• **TASK BRIEF**
Some of the lines below need repeating. Reproduce exactly those between the lines holding "let '(q_parsed, p_val) := level in" and "reject (p_val =? 0) errc_malformed_data;;", inclusive.
# # # # # # #
(* ===== verification/Cgroups.v ===== *)
(** * Control groups on Linux

    The part of [include/syscape/detail/virtualization/linux.hpp] on control
    groups: the limits that are in effect for a group because of its ancestors,
    the mounts of the hierarchies, and the group of the process with its
    controllers and limits, for both versions of the hierarchy. *)
From S2P Require Import Prelude Result CppText Utf8 System Virtualization.

(** ** virtualization.hpp *)

Record cgroup_limits := Cgroup_limits {
  memory_max_bytes : option Z;
  memory_high_bytes : option Z;
  memory_swap_max_bytes : option Z;
  cpu_quota_us : option Z;
  cpu_period_us : option Z;
  pids_max : option Z
}.

Record cgroup_info := Cgroup_info {
  ci_version : cgroup_version;
  ci_path : text;
  ci_limits : cgroup_limits;
  ci_controllers : list text
}.

Definition no_limits : cgroup_limits := Cgroup_limits None None None None None None.

Definition no_cgroup : cgroup_info := Cgroup_info cgroup_none [] no_limits [].

(** ** The system *)

(** What [stat] reports: whether [S_ISDIR], the inode and the device. *)
Record file_status := File_status { is_directory : bool; st_ino : Z; st_dev : Z }.

(** [access] with [F_OK], [stat] with the [errno] of a failure, the [f_type] of
    [statfs] (none when it fails), and whether [getenv] finds a variable. *)
Class VirtualizationKernel (W : Type) := {
  file_accessible : text -> W -> bool * W;
  stat_file : text -> W -> (Z + file_status) * W;
  statfs_type : text -> W -> option Z * W;
  environment_has : text -> W -> bool * W
}.

Definition slash_end (t : text) : bool := match last t with Some c => is_char c "/" | None => false end.

(** [full_path]: a slash between the directory and the name. *)
Definition file_in (dir filename : text) : text :=
  (if empty dir || negb (slash_end dir) then dir ++ lit "/" else dir) ++ filename.

(** The loop of [get_ancestor_paths]; one unit of fuel is one path. *)
Fixpoint path_loop (fuel : nat) (current : text) : list text :=
  match fuel with
  | O => []
  | S fuel =>
      if negb (empty current) && negb (same current (lit "/")) then
        current ::
        match rfind "/" current with
        | None => []
        | Some last_slash => if (last_slash =? 0)%nat then [] else path_loop fuel (substr 0 last_slash current)
        end
      else []
  end.

Definition get_ancestor_paths (path : text) : list text :=
  if empty path || same path (lit "/") then [lit "/"]
  else
    let current := drop_slashes (length path) path in
    path_loop (S (length current)) current ++ [lit "/"].

(** ** Limits: the levels *)

Definition lower_limit (parsed min_limit : option Z) : option Z :=
  match parsed, min_limit with
  | Some p, Some m => Some (Z.min m p)
  | Some p, None => Some p
  | None, _ => min_limit
  end.

(** The comparison of two quotas with positive periods, which always ends. *)
Definition ratio_less (q p cur_q cur_p : Z) : bool :=
  bool_decide (positive_ratio_less q p cur_q cur_p = Some true).

(** The quota and the period in effect so far, with those of the next level. *)
Definition tighten_cpu (level : option Z * Z) (effective : option Z * option Z) : option Z * option Z :=
  let '(level_quota, level_period) := level in
  let '(effective_quota_us, effective_period_us) := effective in
  let effective_period_us :=
    match effective_period_us with Some p => Some p | None => Some level_period end in
  match level_quota with
  | None => (effective_quota_us, effective_period_us)
  | Some q =>
      match effective_quota_us with
      | None => (Some q, Some level_period)
      | Some cur_q =>
          if ratio_less q level_period cur_q (default 100000 effective_period_us)
          then (Some q, Some level_period) else (effective_quota_us, effective_period_us)
      end
  end.

(** The state of the loop of version 1: the best quota and period, and the
    first period. *)
Record cgroup1_cpu := Cgroup1_cpu { best : option (Z * Z); first_period : option Z }.

Definition tighten_cpu1 (level : option Z * Z) (s : cgroup1_cpu) : cgroup1_cpu :=
  let '(q_parsed, p_val) := level in
  Cgroup1_cpu
    (match q_parsed, best s with
     | Some q, None => Some (q, p_val)
     | Some q, Some (best_quota, best_period) =>
         if ratio_less q p_val best_quota best_period then Some (q, p_val) else best s
     | None, b => b
     end)
    (match first_period s with Some p => Some p | None => Some p_val end).

Definition cgroup1_effective (s : cgroup1_cpu) : option Z * option Z :=
  match best s with
  | Some (best_quota, best_period) => (Some best_quota, Some best_period)
  | None => (None, first_period s)
  end.

Definition parse_period (content : text) : result Z :=
  let p_str := trim_signature content in
  reject (empty p_str) errc_malformed_data;;
  p_val ← malformed (digits_loop p_str 0);
  reject (p_val =? 0) errc_malformed_data;;
  Value p_val.

(** ** Mounts *)

Record cgroup_mount_info := Cgroup_mount_info {
  mount_root : text;
  mount_point : text;
  fstype : text;
  options : list text
}.

Definition is_cgroup_fs (fs : text) : bool := same fs (lit "cgroup") || same fs (lit "cgroup2").

(** A line of [/proc/mounts]. *)
Definition mounts_line (line : text) (mounts : list cgroup_mount_info) : step (list cgroup_mount_info) Empty_set :=
  let tokens := split_whitespace line in
  if (4 <=? length tokens)%nat && is_cgroup_fs (nth 2 tokens []) then
    Next (mounts ++ [Cgroup_mount_info (lit "/") (unescape_mountinfo_path (nth 1 tokens [])) (nth 2 tokens [])
            (split_commas (nth 3 tokens []))])
  else Next mounts.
# # # # # # #
• **WRITTEN SOLUTION**
  let '(q_parsed, p_val) := level in
  Cgroup1_cpu
    (match q_parsed, best s with
     | Some q, None => Some (q, p_val)
     | Some q, Some (best_quota, best_period) =>
         if ratio_less q p_val best_quota best_period then Some (q, p_val) else best s
     | None, b => b
     end)
    (match first_period s with Some p => Some p | None => Some p_val end).

Definition cgroup1_effective (s : cgroup1_cpu) : option Z * option Z :=
  match best s with
  | Some (best_quota, best_period) => (Some best_quota, Some best_period)
  | None => (None, first_period s)
  end.

Definition parse_period (content : text) : result Z :=
  let p_str := trim_signature content in
  reject (empty p_str) errc_malformed_data;;
  p_val ← malformed (digits_loop p_str 0);
  reject (p_val =? 0) errc_malformed_data;;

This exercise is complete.